## HOW TO COMPLETE THIS TASK:
The expected output is exactly the lines below, starting at the line with "VStep s) :: kw)" and ending at the line with "(** Two steps that refer to each other. *)", both included; no other line belongs in it.

[Dataset entries]
(** Once a run is over, the same instance can be run again. *)
Example second_run_is_admitted :
  let '(r1, self1, st1) :=
    _run_with_temp_dir repr nat sample_run sample_TemporaryDirectory
      sample_cleanup sample_cleanup (H := MemoryStepCache_ops repr)
      step_d [] memory_start in
  let '(r2, self2, st2) :=
    _run_with_temp_dir repr nat sample_run sample_TemporaryDirectory
      sample_cleanup sample_cleanup (H := MemoryStepCache_ops repr)
      self1 [] st1 in
  r1 = Ok (VInt 7) /\ self1 = step_d
  /\ r2 = Ok (VInt 7) /\ self2 = step_d
  /\ map (fun t => temp_dir_for_run (attrs t)) (run_log st2)
     = [Some ["tmp"; "D-v2-{}-0.temp"]; Some ["tmp"; "D-v2-{}-1.temp"]].
Proof. vm_compute. auto 10. Qed.

(** ** The directory cache *)

Definition sample_formats (n : string) : FormatImpl :=
  {| payload_name := "data." +:+ n; dumps := repr;
     loads := fun _ => Raise (ValueError "cannot unpickle");
     checksum_of := fun b => pretty (String.length b) |}.

Definition sample_directory_cache : DirectoryStepCache :=
  {| dir := ["cache"]; cache := ∅; disk := {[ ["cache"] := Dir ]} |}.

Definition rename_fault : io_faults :=
  {| mkdir_fails := false; format_write := WriteCompletes;
     checksum_fails := false; open_temp_fails := false;
     json_dump_fails := false; rename_fails := true;
     unlink_fails := false |}.

Definition rename_and_unlink_fault : io_faults :=
  {| mkdir_fails := false; format_write := WriteCompletes;
     checksum_fails := false; open_temp_fails := false;
     json_dump_fails := false; rename_fails := true;
     unlink_fails := true |}.

Definition sample_put (io : io_faults) (v : value)
    : pyresult unit * DirectoryStepCache :=
  DirectoryStepCache_setitem repr sample_formats io sample_directory_cache
    step_d v.

Example put_without_faults :
  let '(r, c) := sample_put no_faults (VSet [VInt 1]) in
  r = Ok tt
  /\ disk c !! ["cache"; "D-v2-{}"; "data.dill.gz"] = Some (File (Bytes "{1}"))
  /\ disk c !! ["cache"; "D-v2-{}"; "metadata.json"]
     = Some (File (Json [("step", "D-v2-{}"); ("checksum", "3")]))
  /\ DirectoryStepCache_len c = 1
  /\ DirectoryStepCache_contains repr c (VStep step_d) = true.
Proof. vm_compute. auto. Qed.

(** A list cannot be weakly referenced: the put fails after the payload
    has been written, and nothing is committed. *)
Example put_of_a_list_fails :
  let '(r, c) := sample_put no_faults (VList [VInt 1]) in
  r = Raise (TypeError "cannot create weak reference to 'list' object")
  /\ disk c !! ["cache"; "D-v2-{}"; "metadata.json"] = None
  /\ DirectoryStepCache_contains repr c (VStep step_d) = false.
Proof. vm_compute. auto. Qed.

(** C2, counterexample. A list cannot be weakly referenced, so the put
    of a list fails after the result has been fully serialized and leaves
    no [metadata.json]: the one exists without the other.  And when it is
    the rename that fails, the slot has no [metadata.json] but satisfies
    [contains] all the same, through the in-memory layer that was filled
    before the rename. *)
Lemma failed_put_breaks_commit_equivalence :
  (let '(r, c) := sample_put no_faults (VList [VInt 1]) in
   r = Raise (TypeError "cannot create weak reference to 'list' object")
   /\ disk c !! ["cache"; "D-v2-{}"; "data.dill.gz"]
      = Some (File (Bytes (dumps (sample_formats "dill.gz") (VList [VInt 1]))))
   /\ disk c !! ["cache"; "D-v2-{}"; "metadata.json"] = None)
  /\ (let '(r, c) := sample_put rename_fault (VSet [VInt 1]) in
      r = Raise (OSError "rename failed")
      /\ disk c !! ["cache"; "D-v2-{}"; "data.dill.gz"]
         = Some (File (Bytes (dumps (sample_formats "dill.gz") (VSet [VInt 1]))))
      /\ disk c !! ["cache"; "D-v2-{}"; "metadata.json"] = None
      /\ DirectoryStepCache_contains repr c (VStep step_d) = true).
Proof. vm_compute. auto 10. Qed.

(** A put whose rename fails leaves neither [metadata.json] nor
    [metadata.temp]. *)
Lemma put_commit_marker_discipline_witness :
  let r := fst (sample_put rename_fault (VSet [VInt 1])) in
  let c := snd (sample_put rename_fault (VSet [VInt 1])) in
  payload_name (format_of sample_formats step_d) <> "metadata.json"
  /\ payload_name (format_of sample_formats step_d) <> "metadata.temp"
  /\ sample_put rename_fault (VSet [VInt 1]) = (r, c)
  /\ disk c !! ["cache"; "D-v2-{}"; "metadata.json"] = None
  /\ disk c !! ["cache"; "D-v2-{}"; "metadata.temp"] = None.
Proof.
  intros r c.
  assert (H1 : payload_name (format_of sample_formats step_d) <> "metadata.json")
    by (vm_compute; discriminate).
  assert (H2 : payload_name (format_of sample_formats step_d) <> "metadata.temp")
    by (vm_compute; discriminate).
  assert (H3 : sample_put rename_fault (VSet [VInt 1]) = (r, c))
    by (vm_compute; reflexivity).
  split; [exact H1|]. split; [exact H2|]. split; [exact H3|].
  destruct (put_commit_marker_discipline repr sample_formats rename_fault
              sample_directory_cache c step_d (VSet [VInt 1]) r H1 H2 H3)
    as (_ & Hkeep & Htemp & _).
  split.
  - refine (eq_trans (Hkeep (OSError "rename failed") _) _);
      vm_compute; reflexivity.
  - refine (proj1 (Htemp (OSError "rename failed")
                     {[ ["cache"] := Dir; ["cache"; "D-v2-{}"] := Dir ]}
                     _ _ _ _ _)); vm_compute; reflexivity.
Defined.

(** C5, counterexample. The temporary file is [metadata.temp]; no file
    named [metadata.json.temp] is ever written.  (The rename and the
    unlink both fail here, so the temporary file can still be seen.) *)
Lemma temp_file_is_metadata_temp :
  with_suffix ["cache"; "D-v2-{}"; "metadata.json"] ".temp"
  = ["cache"; "D-v2-{}"; "metadata.temp"]
  /\ let c := snd (sample_put rename_and_unlink_fault (VSet [VInt 1])) in
     disk c !! ["cache"; "D-v2-{}"; "metadata.temp"]
     = Some (File (Json [("step", "D-v2-{}"); ("checksum", "3")]))
     /\ disk c !! ["cache"; "D-v2-{}"; "metadata.json.temp"] = None.
Proof. vm_compute. auto. Qed.

(** A put without faults, and the same put stopped at the rename. *)
Lemma put_writes_temp_then_renames_witness :
  let c := snd (sample_put no_faults (VSet [VInt 1])) in
  let at_rename := snd (sample_put rename_and_unlink_fault (VSet [VInt 1])) in
  sample_put no_faults (VSet [VInt 1]) = (Ok tt, c)
  /\ disk at_rename !! ["cache"; "D-v2-{}"; "metadata.temp"]
     = Some (metadata_json repr sample_formats step_d (VSet [VInt 1]))
  /\ disk at_rename !! ["cache"; "D-v2-{}"; "metadata.json"] = None
  /\ disk c = fs_rename ["cache"; "D-v2-{}"; "metadata.temp"]
                ["cache"; "D-v2-{}"; "metadata.json"] (disk at_rename)
  /\ disk c !! ["cache"; "D-v2-{}"; "metadata.json"]
     = Some (metadata_json repr sample_formats step_d (VSet [VInt 1]))
  /\ disk c !! ["cache"; "D-v2-{}"; "metadata.temp"] = None.
Proof.
  intros c at_rename.
  assert (H : sample_put no_faults (VSet [VInt 1]) = (Ok tt, c))
    by (vm_compute; reflexivity).
  split; [exact H|].
  split; [vm_compute; reflexivity|]. split; [vm_compute; reflexivity|].
  destruct (put_writes_temp_then_renames repr sample_formats no_faults
              sample_directory_cache c step_d (VSet [VInt 1]) H)
    as (_ & disk1 & mid & Hmk & Hstop & _ & _ & Hd & Hm & Ht).
  split; [|split; [exact Hm | exact Ht]].
  assert (E : disk mid = disk at_rename).
  { assert (E1 : disk1 = {[ ["cache"] := Dir; ["cache"; "D-v2-{}"] := Dir ]}).
    { apply (f_equal (fun r => match r with Ok d => d | Raise _ => disk1 end))
        in Hmk.
      rewrite <- Hmk. vm_compute. reflexivity. }
    subst disk1.
    apply (f_equal (fun p => disk (snd p))) in Hstop. cbn [snd] in Hstop.
    rewrite <- Hstop. vm_compute. reflexivity. }
  rewrite <- E. exact Hd.
Defined.

(** ** The resolver *)

(** Raw parameters for the examples: a class name and, for every keyword
    argument, the name of the step it refers to.  The constructor raises
    [MissingStepError] for the first reference that is not parsed yet. *)
Record sample_params : Type := {
  sp_type : string;
  sp_refs : list (string * string)
}.

Fixpoint lookup_refs (refs : list (string * string))
    (existing : list (string * step)) : pyresult (list (string * value)) :=
  match refs with
  | [] => Ok []
  | (k, n) :: r =>
      match List.find (fun e => String.eqb (fst e) n) existing with
      | None => Raise (MissingStepError n)
      | Some (_, s) =>
          match lookup_refs r existing with
          | Raise e => Raise e
          | Ok kw => Ok ((k, VStep s) :: kw)
          end
      end
  end.

Definition sample_from_params (p : sample_params)
    (existing : list (string * step)) (step_name : string) : pyresult step :=
  match lookup_refs (sp_refs p) existing with
  | Raise e => Raise e
  | Ok kw => Ok (sample_step (sample_class (sp_type p) None) step_name true kw)
  end.

Definition ref_to (t : string) : sample_params :=
  {| sp_type := "Id"; sp_refs := [("x", t)] |}.

Definition cannot_parse_message (names : string) : string :=
  "Cannot parse steps " +:+ names +:+
  ". Do you have a circle in your steps, or are you referring to a step that doesn't exist?".

(** Two steps that refer to each other. *)
Example resolver_rejects_cycle :
  step_graph_from_params sample_params sample_from_params
    [("a", ref_to "b"); ("b", ref_to "a")]
  = Some (Raise (ConfigurationError (cannot_parse_message "b,a"))).
Proof. reflexivity. Qed.

(** A reference to a step that is not defined. *)
Example resolver_rejects_missing_reference :
  step_graph_from_params sample_params sample_from_params
    [("a", {| sp_type := "A"; sp_refs := [] |}); ("b", ref_to "zzz")]
  = Some (Raise (ConfigurationError (cannot_parse_message "b"))).
Proof. reflexivity. Qed.

(** A forward reference is resolved in the second pass. *)
Example resolver_resolves_forward_reference :
  exists a b,
    step_graph_from_params sample_params sample_from_params
      [("a", {| sp_type := "A"; sp_refs := [] |}); ("b", ref_to "a")]
    = Some (Ok [("a", a); ("b", b)])
    /\ dependencies repr b = [a].
Proof. eexists _, _. split; reflexivity. Qed.

Definition stuck_state : resolver_state sample_params :=
  {| unparsed_steps := []; next_unparsed_steps := [("b", ref_to "a"); ("a", ref_to "b")];
     parsed_steps := []; steps_parsed := 0 |}.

## SOLUTION TO THE EXERCISE:
          | Ok kw => Ok ((k, VStep s) :: kw)
          end
      end
  end.

Definition sample_from_params (p : sample_params)
    (existing : list (string * step)) (step_name : string) : pyresult step :=
  match lookup_refs (sp_refs p) existing with
  | Raise e => Raise e
  | Ok kw => Ok (sample_step (sample_class (sp_type p) None) step_name true kw)
  end.

Definition ref_to (t : string) : sample_params :=
  {| sp_type := "Id"; sp_refs := [("x", t)] |}.

Definition cannot_parse_message (names : string) : string :=
  "Cannot parse steps " +:+ names +:+
  ". Do you have a circle in your steps, or are you referring to a step that doesn't exist?".

(** Two steps that refer to each other. *)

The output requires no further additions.